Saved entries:

§

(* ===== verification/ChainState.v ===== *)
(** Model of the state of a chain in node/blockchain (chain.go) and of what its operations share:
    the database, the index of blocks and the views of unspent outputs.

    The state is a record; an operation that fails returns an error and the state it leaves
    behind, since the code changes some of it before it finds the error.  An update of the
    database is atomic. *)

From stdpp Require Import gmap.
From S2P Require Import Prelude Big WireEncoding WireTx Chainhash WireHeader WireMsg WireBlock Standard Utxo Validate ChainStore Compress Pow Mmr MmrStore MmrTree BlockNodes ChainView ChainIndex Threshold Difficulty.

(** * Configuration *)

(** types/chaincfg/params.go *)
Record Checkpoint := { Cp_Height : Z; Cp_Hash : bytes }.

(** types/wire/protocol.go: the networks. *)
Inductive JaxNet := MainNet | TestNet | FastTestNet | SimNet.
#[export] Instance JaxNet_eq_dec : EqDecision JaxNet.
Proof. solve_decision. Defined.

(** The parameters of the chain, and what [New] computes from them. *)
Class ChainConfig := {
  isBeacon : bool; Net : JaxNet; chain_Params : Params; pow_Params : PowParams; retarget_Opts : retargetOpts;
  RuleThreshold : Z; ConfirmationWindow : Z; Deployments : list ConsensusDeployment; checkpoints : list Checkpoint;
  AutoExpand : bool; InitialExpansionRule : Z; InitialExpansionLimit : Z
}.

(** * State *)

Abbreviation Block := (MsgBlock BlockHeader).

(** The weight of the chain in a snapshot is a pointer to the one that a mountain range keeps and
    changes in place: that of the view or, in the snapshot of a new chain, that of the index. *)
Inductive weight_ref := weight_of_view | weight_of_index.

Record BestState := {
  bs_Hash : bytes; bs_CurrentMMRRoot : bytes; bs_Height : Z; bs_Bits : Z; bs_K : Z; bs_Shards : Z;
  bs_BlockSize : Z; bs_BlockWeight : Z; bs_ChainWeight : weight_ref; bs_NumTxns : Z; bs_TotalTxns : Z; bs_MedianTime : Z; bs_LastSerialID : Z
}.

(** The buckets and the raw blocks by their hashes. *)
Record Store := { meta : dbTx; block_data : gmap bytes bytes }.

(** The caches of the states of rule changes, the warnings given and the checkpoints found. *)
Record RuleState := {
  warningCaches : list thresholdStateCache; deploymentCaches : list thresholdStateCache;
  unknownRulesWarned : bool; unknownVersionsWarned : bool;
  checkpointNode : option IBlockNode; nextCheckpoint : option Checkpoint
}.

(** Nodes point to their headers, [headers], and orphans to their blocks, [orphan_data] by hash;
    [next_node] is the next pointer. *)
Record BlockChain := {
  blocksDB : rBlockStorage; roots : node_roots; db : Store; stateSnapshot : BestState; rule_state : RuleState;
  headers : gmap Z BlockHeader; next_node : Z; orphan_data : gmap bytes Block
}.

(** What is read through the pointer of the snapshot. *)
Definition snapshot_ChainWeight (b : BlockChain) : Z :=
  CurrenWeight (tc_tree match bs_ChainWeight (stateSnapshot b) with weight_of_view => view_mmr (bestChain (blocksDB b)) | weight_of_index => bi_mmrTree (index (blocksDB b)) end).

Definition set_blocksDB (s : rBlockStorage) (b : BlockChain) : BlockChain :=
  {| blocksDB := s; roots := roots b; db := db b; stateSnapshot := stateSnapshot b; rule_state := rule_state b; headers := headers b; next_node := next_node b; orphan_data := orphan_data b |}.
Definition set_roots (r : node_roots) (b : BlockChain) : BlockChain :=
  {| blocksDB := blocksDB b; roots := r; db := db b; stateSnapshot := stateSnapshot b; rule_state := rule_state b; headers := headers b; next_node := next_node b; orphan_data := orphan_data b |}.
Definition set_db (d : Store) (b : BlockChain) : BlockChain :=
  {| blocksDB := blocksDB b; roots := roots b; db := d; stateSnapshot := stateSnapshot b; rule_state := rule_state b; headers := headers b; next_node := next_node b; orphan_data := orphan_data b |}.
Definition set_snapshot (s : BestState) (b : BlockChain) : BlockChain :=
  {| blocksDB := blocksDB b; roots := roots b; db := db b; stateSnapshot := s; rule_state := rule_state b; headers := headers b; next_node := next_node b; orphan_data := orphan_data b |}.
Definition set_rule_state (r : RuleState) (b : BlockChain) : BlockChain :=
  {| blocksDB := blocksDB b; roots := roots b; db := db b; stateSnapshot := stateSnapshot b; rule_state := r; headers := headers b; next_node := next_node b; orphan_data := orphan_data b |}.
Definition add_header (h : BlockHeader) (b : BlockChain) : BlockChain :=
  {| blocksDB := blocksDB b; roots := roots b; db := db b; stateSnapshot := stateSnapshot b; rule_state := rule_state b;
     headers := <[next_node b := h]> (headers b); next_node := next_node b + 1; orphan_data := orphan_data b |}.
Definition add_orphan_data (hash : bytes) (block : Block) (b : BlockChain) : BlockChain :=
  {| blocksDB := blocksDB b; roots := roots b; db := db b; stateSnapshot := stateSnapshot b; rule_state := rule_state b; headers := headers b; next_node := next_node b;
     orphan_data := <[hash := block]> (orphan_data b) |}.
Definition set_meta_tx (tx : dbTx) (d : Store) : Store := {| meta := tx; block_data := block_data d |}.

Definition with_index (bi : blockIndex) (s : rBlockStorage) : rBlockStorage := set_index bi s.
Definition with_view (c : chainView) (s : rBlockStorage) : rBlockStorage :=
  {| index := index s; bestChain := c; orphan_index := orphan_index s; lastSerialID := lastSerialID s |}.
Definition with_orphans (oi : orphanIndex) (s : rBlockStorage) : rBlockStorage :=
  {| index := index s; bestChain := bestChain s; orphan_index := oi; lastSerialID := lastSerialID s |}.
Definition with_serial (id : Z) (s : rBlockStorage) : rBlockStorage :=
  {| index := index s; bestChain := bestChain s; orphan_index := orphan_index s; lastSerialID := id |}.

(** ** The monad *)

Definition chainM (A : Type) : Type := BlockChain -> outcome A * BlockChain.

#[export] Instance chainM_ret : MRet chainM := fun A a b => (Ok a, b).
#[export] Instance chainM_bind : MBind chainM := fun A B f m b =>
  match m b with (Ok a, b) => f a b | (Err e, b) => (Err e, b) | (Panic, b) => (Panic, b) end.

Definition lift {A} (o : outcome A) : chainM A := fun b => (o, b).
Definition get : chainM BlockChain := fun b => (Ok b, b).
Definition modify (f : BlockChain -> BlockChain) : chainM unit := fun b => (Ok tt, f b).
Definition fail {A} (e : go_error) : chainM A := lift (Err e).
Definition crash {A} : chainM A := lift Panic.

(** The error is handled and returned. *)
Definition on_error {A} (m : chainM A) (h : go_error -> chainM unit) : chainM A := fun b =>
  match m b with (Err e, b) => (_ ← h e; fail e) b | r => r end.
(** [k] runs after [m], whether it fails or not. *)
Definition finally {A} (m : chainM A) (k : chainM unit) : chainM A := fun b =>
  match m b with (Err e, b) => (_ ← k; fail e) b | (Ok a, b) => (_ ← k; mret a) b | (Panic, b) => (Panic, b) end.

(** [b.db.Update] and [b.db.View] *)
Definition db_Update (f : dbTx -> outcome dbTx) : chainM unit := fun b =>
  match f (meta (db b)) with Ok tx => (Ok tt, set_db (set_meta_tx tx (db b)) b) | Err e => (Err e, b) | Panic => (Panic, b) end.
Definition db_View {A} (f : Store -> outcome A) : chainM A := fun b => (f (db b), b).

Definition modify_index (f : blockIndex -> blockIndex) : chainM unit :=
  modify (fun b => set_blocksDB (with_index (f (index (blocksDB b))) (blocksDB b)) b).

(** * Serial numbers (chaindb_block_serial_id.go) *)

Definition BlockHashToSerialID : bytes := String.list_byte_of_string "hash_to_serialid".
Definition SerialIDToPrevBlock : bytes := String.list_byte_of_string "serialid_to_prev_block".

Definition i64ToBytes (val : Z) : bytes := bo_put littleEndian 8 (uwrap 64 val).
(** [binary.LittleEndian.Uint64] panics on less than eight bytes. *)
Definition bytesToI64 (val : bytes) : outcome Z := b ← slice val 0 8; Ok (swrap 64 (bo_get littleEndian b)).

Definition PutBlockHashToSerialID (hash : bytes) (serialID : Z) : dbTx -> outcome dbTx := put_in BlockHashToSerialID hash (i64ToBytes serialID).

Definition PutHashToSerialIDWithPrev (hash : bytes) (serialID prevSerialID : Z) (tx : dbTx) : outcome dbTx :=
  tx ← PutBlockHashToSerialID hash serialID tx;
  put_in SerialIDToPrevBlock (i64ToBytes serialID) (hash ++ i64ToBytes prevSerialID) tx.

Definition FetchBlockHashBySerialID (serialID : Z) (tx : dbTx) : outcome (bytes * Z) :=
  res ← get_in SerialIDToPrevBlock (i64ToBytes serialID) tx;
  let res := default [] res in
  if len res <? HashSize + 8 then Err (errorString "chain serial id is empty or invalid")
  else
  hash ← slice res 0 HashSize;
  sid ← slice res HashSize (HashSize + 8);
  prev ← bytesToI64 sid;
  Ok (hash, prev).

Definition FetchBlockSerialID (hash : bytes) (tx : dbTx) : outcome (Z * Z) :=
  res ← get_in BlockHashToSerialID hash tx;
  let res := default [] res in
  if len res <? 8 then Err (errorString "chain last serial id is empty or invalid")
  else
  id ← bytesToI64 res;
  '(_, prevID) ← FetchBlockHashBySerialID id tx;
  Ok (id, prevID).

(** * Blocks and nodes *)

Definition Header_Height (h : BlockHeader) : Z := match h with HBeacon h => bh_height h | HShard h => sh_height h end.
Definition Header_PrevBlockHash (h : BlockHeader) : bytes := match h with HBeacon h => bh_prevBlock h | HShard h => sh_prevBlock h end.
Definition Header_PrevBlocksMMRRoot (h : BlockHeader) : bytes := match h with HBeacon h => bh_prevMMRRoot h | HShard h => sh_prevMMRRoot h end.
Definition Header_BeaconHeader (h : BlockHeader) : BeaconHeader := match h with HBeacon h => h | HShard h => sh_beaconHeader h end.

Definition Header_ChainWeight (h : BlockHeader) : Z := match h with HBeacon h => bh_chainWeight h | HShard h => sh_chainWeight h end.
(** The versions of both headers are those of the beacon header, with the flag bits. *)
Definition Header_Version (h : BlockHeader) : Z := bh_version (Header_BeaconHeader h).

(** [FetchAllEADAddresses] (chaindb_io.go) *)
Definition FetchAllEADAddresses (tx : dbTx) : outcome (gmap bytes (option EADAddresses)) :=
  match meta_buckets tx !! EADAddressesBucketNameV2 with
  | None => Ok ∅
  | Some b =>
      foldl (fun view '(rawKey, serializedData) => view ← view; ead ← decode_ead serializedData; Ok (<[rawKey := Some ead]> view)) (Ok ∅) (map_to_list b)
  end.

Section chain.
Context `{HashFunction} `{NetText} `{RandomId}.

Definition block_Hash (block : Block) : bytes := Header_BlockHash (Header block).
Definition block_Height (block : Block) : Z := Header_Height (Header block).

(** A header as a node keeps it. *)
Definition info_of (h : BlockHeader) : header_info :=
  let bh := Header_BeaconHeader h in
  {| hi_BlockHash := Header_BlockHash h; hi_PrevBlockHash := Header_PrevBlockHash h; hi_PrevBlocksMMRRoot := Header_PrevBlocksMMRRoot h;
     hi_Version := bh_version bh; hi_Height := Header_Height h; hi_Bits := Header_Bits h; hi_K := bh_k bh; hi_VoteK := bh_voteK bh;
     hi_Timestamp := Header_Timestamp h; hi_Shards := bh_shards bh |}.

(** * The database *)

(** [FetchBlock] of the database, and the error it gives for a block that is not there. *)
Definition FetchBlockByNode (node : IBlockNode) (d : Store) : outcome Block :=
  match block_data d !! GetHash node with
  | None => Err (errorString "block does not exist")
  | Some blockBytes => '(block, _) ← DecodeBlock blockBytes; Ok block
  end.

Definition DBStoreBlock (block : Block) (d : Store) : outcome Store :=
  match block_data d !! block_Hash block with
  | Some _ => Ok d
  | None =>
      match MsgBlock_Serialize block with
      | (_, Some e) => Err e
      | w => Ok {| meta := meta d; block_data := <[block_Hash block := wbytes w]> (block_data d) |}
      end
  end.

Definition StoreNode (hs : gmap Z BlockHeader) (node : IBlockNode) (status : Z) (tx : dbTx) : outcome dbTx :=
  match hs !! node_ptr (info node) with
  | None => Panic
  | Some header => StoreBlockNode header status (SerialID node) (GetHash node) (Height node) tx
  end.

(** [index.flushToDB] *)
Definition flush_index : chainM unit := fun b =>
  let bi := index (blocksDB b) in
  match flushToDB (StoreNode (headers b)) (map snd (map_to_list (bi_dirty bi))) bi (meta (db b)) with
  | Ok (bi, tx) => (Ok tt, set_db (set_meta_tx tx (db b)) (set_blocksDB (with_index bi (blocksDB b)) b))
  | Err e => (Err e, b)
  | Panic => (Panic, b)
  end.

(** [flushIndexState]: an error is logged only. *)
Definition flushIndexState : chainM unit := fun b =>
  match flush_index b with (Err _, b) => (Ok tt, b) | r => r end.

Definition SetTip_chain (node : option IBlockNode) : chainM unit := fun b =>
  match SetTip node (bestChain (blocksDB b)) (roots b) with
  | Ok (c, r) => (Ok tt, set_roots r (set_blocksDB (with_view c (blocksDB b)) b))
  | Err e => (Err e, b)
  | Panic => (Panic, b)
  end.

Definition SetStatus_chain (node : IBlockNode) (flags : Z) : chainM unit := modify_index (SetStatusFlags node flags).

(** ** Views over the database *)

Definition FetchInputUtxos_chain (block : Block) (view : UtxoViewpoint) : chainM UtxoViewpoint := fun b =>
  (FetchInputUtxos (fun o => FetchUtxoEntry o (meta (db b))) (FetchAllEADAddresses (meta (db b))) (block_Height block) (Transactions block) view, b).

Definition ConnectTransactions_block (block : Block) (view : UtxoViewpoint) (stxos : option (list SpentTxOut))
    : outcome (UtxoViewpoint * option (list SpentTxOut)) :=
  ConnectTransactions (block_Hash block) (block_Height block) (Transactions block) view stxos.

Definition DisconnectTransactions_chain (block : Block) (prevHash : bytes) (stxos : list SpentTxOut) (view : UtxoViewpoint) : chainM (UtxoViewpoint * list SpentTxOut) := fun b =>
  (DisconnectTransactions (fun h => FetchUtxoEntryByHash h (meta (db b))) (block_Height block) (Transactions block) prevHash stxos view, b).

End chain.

§

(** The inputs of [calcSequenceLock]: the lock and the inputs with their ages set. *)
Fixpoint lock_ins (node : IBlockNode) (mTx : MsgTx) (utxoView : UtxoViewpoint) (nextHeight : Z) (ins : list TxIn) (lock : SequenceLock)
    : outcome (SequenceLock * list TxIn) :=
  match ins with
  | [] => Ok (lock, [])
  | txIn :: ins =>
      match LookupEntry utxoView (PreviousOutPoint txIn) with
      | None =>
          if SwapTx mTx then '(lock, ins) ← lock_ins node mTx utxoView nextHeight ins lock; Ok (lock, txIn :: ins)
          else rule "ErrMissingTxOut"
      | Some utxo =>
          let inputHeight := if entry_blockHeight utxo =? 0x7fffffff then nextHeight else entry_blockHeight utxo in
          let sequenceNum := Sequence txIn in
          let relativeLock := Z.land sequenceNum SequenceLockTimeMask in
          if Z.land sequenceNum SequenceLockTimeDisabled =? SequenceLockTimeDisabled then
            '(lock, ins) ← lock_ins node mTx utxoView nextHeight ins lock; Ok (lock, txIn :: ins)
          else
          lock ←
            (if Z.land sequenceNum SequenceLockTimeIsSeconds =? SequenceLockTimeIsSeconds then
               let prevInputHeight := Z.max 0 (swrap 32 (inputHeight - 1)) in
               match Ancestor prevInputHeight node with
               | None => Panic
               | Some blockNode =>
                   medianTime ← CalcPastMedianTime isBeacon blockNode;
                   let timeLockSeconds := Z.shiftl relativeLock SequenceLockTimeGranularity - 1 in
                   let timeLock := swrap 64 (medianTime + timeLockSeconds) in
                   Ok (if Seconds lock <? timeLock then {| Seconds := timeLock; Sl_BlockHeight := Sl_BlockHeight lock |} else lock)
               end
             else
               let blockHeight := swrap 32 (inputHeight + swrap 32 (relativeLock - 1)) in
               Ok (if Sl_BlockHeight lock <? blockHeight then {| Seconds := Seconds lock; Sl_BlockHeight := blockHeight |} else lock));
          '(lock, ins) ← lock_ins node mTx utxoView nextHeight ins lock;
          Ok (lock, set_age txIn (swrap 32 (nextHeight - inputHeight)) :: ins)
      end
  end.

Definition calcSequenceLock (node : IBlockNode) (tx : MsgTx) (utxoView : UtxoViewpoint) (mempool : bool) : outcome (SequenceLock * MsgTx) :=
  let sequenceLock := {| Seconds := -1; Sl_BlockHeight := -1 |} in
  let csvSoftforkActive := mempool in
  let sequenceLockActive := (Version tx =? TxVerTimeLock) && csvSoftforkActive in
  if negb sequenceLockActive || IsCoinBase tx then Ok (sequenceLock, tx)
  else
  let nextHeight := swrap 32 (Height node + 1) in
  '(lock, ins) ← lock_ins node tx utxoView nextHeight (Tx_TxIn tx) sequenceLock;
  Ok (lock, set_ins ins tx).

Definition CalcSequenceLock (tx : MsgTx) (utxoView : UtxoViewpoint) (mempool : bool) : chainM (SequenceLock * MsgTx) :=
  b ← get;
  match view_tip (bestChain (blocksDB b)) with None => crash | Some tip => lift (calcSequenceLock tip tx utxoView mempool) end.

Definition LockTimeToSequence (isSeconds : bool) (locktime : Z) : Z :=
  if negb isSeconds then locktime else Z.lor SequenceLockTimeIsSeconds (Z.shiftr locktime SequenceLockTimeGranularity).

§

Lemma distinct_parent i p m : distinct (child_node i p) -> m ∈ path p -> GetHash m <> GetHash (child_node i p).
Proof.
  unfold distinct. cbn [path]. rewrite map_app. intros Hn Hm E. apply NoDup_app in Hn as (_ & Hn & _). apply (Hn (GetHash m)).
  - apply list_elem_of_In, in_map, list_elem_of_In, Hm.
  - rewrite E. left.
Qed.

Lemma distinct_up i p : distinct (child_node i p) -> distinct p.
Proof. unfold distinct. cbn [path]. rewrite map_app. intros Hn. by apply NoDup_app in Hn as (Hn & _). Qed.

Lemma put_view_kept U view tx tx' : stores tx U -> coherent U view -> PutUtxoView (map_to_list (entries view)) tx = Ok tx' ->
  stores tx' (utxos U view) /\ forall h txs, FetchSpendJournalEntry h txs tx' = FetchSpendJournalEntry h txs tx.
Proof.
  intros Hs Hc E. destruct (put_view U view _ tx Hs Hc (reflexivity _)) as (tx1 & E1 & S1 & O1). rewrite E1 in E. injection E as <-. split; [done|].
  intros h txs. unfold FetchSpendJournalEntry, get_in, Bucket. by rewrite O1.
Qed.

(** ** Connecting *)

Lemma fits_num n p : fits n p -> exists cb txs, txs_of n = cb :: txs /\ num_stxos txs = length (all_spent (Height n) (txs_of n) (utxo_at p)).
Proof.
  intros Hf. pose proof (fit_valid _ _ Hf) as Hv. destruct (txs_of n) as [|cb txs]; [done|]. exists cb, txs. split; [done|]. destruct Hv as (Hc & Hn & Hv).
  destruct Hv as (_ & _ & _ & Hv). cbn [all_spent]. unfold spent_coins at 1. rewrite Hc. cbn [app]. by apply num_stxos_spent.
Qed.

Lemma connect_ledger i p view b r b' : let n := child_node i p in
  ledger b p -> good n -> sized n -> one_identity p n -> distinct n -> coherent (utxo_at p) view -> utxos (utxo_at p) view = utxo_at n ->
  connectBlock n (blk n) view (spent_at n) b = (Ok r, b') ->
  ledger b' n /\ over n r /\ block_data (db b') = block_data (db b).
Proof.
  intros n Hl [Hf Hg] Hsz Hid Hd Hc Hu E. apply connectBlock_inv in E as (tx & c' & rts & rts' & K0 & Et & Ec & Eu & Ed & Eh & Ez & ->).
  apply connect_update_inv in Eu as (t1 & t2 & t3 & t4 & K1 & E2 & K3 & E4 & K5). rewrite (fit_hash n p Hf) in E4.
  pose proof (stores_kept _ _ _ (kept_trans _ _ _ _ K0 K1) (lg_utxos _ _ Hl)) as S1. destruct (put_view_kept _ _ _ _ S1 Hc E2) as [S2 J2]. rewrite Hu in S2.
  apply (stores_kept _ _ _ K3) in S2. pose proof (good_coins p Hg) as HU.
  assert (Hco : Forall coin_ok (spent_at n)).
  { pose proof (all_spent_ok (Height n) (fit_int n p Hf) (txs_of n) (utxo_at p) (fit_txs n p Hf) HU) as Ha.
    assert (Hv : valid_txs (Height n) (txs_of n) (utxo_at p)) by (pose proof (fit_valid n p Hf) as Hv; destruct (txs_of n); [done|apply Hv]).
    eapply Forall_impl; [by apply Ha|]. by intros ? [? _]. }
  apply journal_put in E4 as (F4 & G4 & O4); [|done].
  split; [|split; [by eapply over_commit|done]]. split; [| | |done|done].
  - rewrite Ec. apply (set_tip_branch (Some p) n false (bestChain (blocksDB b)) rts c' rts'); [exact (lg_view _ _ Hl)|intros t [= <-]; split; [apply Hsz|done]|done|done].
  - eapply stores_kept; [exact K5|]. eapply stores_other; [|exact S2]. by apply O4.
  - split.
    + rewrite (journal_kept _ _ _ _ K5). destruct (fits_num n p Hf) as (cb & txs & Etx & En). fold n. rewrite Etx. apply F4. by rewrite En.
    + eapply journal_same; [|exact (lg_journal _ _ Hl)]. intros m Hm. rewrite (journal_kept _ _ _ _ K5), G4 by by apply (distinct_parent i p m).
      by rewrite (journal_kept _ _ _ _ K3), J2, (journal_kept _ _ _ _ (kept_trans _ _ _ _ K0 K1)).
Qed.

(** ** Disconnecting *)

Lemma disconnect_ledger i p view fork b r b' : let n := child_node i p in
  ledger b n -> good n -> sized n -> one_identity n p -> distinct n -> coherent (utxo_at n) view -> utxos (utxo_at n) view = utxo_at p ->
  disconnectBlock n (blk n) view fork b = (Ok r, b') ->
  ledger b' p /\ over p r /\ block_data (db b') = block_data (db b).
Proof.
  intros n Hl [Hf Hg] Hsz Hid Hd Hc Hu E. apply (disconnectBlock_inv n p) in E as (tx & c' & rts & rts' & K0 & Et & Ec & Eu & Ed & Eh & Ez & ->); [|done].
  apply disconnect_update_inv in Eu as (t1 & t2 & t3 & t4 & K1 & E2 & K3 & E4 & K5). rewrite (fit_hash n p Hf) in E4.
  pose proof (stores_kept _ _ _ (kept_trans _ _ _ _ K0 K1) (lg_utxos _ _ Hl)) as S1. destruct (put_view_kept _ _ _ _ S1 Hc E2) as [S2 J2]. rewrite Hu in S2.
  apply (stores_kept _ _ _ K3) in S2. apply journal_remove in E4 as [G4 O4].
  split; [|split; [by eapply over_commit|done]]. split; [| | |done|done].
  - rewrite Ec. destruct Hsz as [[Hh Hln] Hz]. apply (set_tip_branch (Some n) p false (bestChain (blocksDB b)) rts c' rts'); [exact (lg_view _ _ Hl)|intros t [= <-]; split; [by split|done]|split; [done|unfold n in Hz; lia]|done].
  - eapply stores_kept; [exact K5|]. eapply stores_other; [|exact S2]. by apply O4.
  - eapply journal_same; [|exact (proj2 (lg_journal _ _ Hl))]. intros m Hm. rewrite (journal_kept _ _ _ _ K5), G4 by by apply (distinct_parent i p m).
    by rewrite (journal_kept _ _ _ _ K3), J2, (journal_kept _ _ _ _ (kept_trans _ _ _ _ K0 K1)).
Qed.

§

• _What is being asked_: Across the entries above, find the lines with the string "changes" and copy them.

• _Answer section_:
    behind, since the code changes some of it before it finds the error.  An update of the
    changes in place: that of the view or, in the snapshot of a new chain, that of the index. *)
(** The caches of the states of rule changes, the warnings given and the checkpoints found. *)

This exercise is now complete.